Após este conhecimento inicial você se depara com muitas solicitações de atendimentos, mas como discriminar o que é importante, prioritário ou urgente? Isto dependerá muito do setor que vier este tipo de solicitação e do tempo que eles tem para que você faça uma intervenção. Por exemplo num pronto socorro ou UTI todas as demandas serão consideradas urgentes. Uma coisa é fato, antes dessa classificação, durante o processo de integração é importante que se tenha clareza de quais setores você irá atender para conseguir saber o “que” e “como” priorizar.
Quando se sabe para qual setor se esta contratado (importante isso porque não adianta um psicólogo para um hospital de 300 leitos por exemplo) você pode começar a entender mais sobre a rotina e o que é importante para aquele determinado setor.
Vamos exemplificar para ficar mais claro. Você inicia seus trabalhos no serviço de pediatria de um hospital geral. Dentro desse mesmo setor você precisa entender se os deverá atender as crianças ou seus familiares. Aí pode começar a sua primeira crise profissional: mas aprendi que quando o cliente é uma criança, devemos sempre olhar para a família. Levando em consideração que o seu atendimento deve ser focal e que muitas vezes a criança pode ser pouco colaborativa devido a presença do familiar, a sua prioridade deve ser a criança. Gentilmente pode pedir ao familiar para interagir mais com a criança e então fazer a intervenção necessária.
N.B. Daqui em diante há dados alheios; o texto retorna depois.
Definition tidePanel (forecast : ForecastData.T) : TidePanel :=
  if (0 <? List.length (ForecastData.tides forecast))%nat
  then TideCards (ForecastData.tides forecast)
  else TideUnavailable.

End App.

(** ** Named periods, sample inputs and the predicates of the statements *)

Import JS App.

Definition morning : Period := mkPeriod "Morning (08:00-12:00)" 8 12.
Definition afternoon : Period := mkPeriod "Afternoon (12:00-18:00)" 12 18.
Definition evening : Period := mkPeriod "Evening (18:00-00:00)" 18 24.
Definition night : Period := mkPeriod "Night (00:00-08:00)" 0 8.

Definition hours24 (f : Z -> Q) : list number :=
  map (fun i => Num (f (Z.of_nat i))) (seq 0 24).

(** A day of hourly values: code 3 at hour 2 and code 0 elsewhere. *)
Definition sampleHourly : Hourly.T :=
  Hourly.mk (repeat "" 24)
    (hours24 (fun i => inject_Z (50 + i)))
    (hours24 (fun i => inject_Z (2 * i)))
    (hours24 (fun i => inject_Z (if i =? 2 then 3 else 0)))
    (hours24 (fun i => inject_Z (10000 + 100 * i)))
    (hours24 (fun i => inject_Z i + (6 # 10))%Q)
    (hours24 (fun i => inject_Z (15 * i)))
    (hours24 (fun i => inject_Z (5 + i))).

Definition sampleWeather : WeatherData :=
  mkWeatherData
    (Some (Current.mk (Num (553 # 10)) (Num 80) (Num 50) (Num 3)
             (Num (10132 # 10)) (Num (74 # 10)) (Num 350) (Num 12)))
    (Some (HourlySection.complete sampleHourly))
    (Some (Daily.mk (Some ["2026-11-01T06:55"]) (Some ["2026-11-01T16:50"]))).

Definition samplePredictions : list Prediction.T :=
  [ Prediction.mk "2026-11-01 03:24" "L" "-1.234";
    Prediction.mk "2026-11-01 09:24" "H" "10.25";
    Prediction.mk "2026-11-01 15:00" "L" "3";
    Prediction.mk "2026-11-01 21:24" "H" "9.96";
    Prediction.mk "2026-11-02 03:24" "L" "1" ].

Definition sampleTide : Fetched TideData :=
  Responded 200 (inr (mkTideData (Some samplePredictions))).

Definition sampleWater : Fetched WaterTempData :=
  Responded 200 (inr (mkWaterTempData (Some [Reading.mk "48.7"]))).

(** Sunday 2026-11-01, 08:30:12.005 *)
Definition sampleNow : DateTime := mkDateTime 20758 8 30 12 5.

Definition is_some {A} (o : option A) : bool :=
  match o with
  | Some _ => true
  | None => false
  end.

(** Some period of the table is not empty at this hour, so that its summary
    reads the value arrays. *)
Definition reads_values (len currentHour : Z) : bool :=
  existsb
    (fun period =>
       let '(startIdx, endIdx) := indices len currentHour period in
       negb (endIdx <=? startIdx))
    periods.

Definition has_values (raw : HourlySection.T) : bool :=
  is_some (HourlySection.temperature_2m raw)
  && is_some (HourlySection.precipitation_probability raw)
  && is_some (HourlySection.wind_speed_10m raw)
  && is_some (HourlySection.wind_gusts_10m raw)
  && is_some (HourlySection.wind_direction_10m raw)
  && is_some (HourlySection.visibility raw)
  && is_some (HourlySection.weather_code raw).

(** The [hourly] section has what the period forecasts dereference: the
    [time] array, and the seven value arrays when a period reads them. *)
Definition hourly_usable (raw : HourlySection.T) (currentHour : Z) : bool :=
  match HourlySection.time raw with
  | Some time =>
      negb (reads_values (Z.of_nat (List.length time)) currentHour)
      || has_values raw
  | None => false
  end.

(** The weather request gives the run what it dereferences: an OK status,
    a body that parses, the three sections of the payload, the arrays of
    [hourly] that the period forecasts read, and the two arrays of
    [daily]. *)
Definition usable (now : DateTime) (weather : Fetched WeatherData) : bool :=
  match weather with
  | Responded status (inr w) =>
      ok status
      && match current w, hourly w, daily w with
         | Some _, Some h, Some d =>
             hourly_usable h (getHours now)
             && is_some (Daily.sunrise d) && is_some (Daily.sunset d)
         | _, _, _ => false
         end
  | _ => false
  end.

(** The invariant of an hourly series: its arrays share one length. *)
Definition same_length (h : Hourly.T) : Prop :=
  let n := List.length (Hourly.time h) in
  List.length (Hourly.temperature_2m h) = n
  /\ List.length (Hourly.precipitation_probability h) = n
  /\ List.length (Hourly.weather_code h) = n
  /\ List.length (Hourly.visibility h) = n
  /\ List.length (Hourly.wind_speed_10m h) = n
  /\ List.length (Hourly.wind_direction_10m h) = n
  /\ List.length (Hourly.wind_gusts_10m h) = n.

(** A payload that breaks the invariant: 24 time stamps and no value. *)
Definition raggedHourly : Hourly.T :=
  Hourly.mk (repeat "" 24) [] [] [] [] [] [] [].

Definition raggedWeather : WeatherData :=
  mkWeatherData (current sampleWeather)
    (Some (HourlySection.complete raggedHourly))
    (Some (Daily.mk (Some []) (Some []))).

(** A payload whose [hourly] section has the time stamps and nothing else,
    and one whose [daily] section lacks [sunset]. *)
Definition bareWeather : WeatherData :=
  mkWeatherData (current sampleWeather)
    (Some (HourlySection.mk (Some (repeat "" 24)) None None None None None
             None None))
    (daily sampleWeather).

Definition noSunsetWeather : WeatherData :=
  mkWeatherData (current sampleWeather) (hourly sampleWeather)
    (Some (Daily.mk (Some ["2026-11-01T06:55"]) None)).

(** The report that a run assembles from its parts (lines 239-268). *)
Definition report (now : DateTime) (tide : Fetched TideData)
    (water : Fetched WaterTempData) (c : Current.T)
    (periodForecasts : list PeriodForecast.T) (sunrise sunset : string)
  : ForecastData.T :=
  {| ForecastData.location := "Elliott Bay, Seattle";
     ForecastData.shiftStart := toLocaleString (shiftStart now);
     ForecastData.shiftEnd := toLocaleString (shiftEnd now);
     ForecastData.tides := tides tide;
     ForecastData.conditions :=
       {| Conditions.current := currentConditions c;
          Conditions.forecast := periodForecasts |};
     ForecastData.marine :=
       {| MarineData.waterTemp := waterTemp water;
          MarineData.currentSpeed := currentSpeed (tides tide);
          MarineData.currentDir := currentDir (tides tide);
          MarineData.sunrise := sunrise;
          MarineData.sunset := sunset |} |}.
Na pediatria é direito dos pais ficarem juntos as seus filhos e sabe-se que estes ficam menos tempo hospitalizados, porém, muitas vezes sabe-se que os medos dos pais são discriminados pelas crianças e estas passam a se comportar conforme presenciam seus pais reagindo. Claro que é importante na sequencia atender estes pais e orientar sobre isso. Mas o seu foco, em geral, deve ser a criança.
Sabe-se que o acompanhamento dos pais na internação além de um direito garantido por lei (Brasil, 1990) também diminui o tempo de internação da criança. Porém na prática muitas vezes o acompanhante sofre com sua criança internada e com isso pode apresentar comportamentos que acabam atrapalhando a intervenção da equipe e a adesão da criança ao tratamento. É natural que familiares fiquem ansiosos ao ver seu filho internado e que a espera pelo diagnóstico, prognóstico e tratamento não sejam as situações que são mais fáceis de serem enfrentadas. Portanto, por mais que a equipe de psicologia seja solicitada para uma intervenção com a criança, discriminar que o pais também precisam de um acolhimento e atenção pode ser mais eficaz do que insistir no trabalho apenas com o paciente.
Este é apenas um pequeno exemplo dentro da grande instituição que é um hospital geral. Porém o que se pode aplicar em todas as demais áreas: sempre que for solicitado para um atendimento, observe todo o contexto, com as estruturas físicas e dinâmicas, pois nem sempre a solicitação que é feita é para o paciente em si, mas pode ser para todo esse ambiente ao seu redor e que influencia diretamente o seu comportamento no hospital. Nosso comportamento precisa ser mais refinado para intervir no local necessário e não no solicitado.
Referências:
Angerami-Camon, V. A. (2003). Elementos Institucionais Básicos para a implantação do Serviço de Psicologia no Hospital (Aspectos Estáticos). In: V. A. Angerami-Camon (org.) A Psicologia no Hospital. 2a. ed. São Paulo: Pioneira.
Brasil. (1990). Lei nº8.069, de 13/07/1990, que regulamenta o Estatuto da Criança e do Adolescente. Brasília.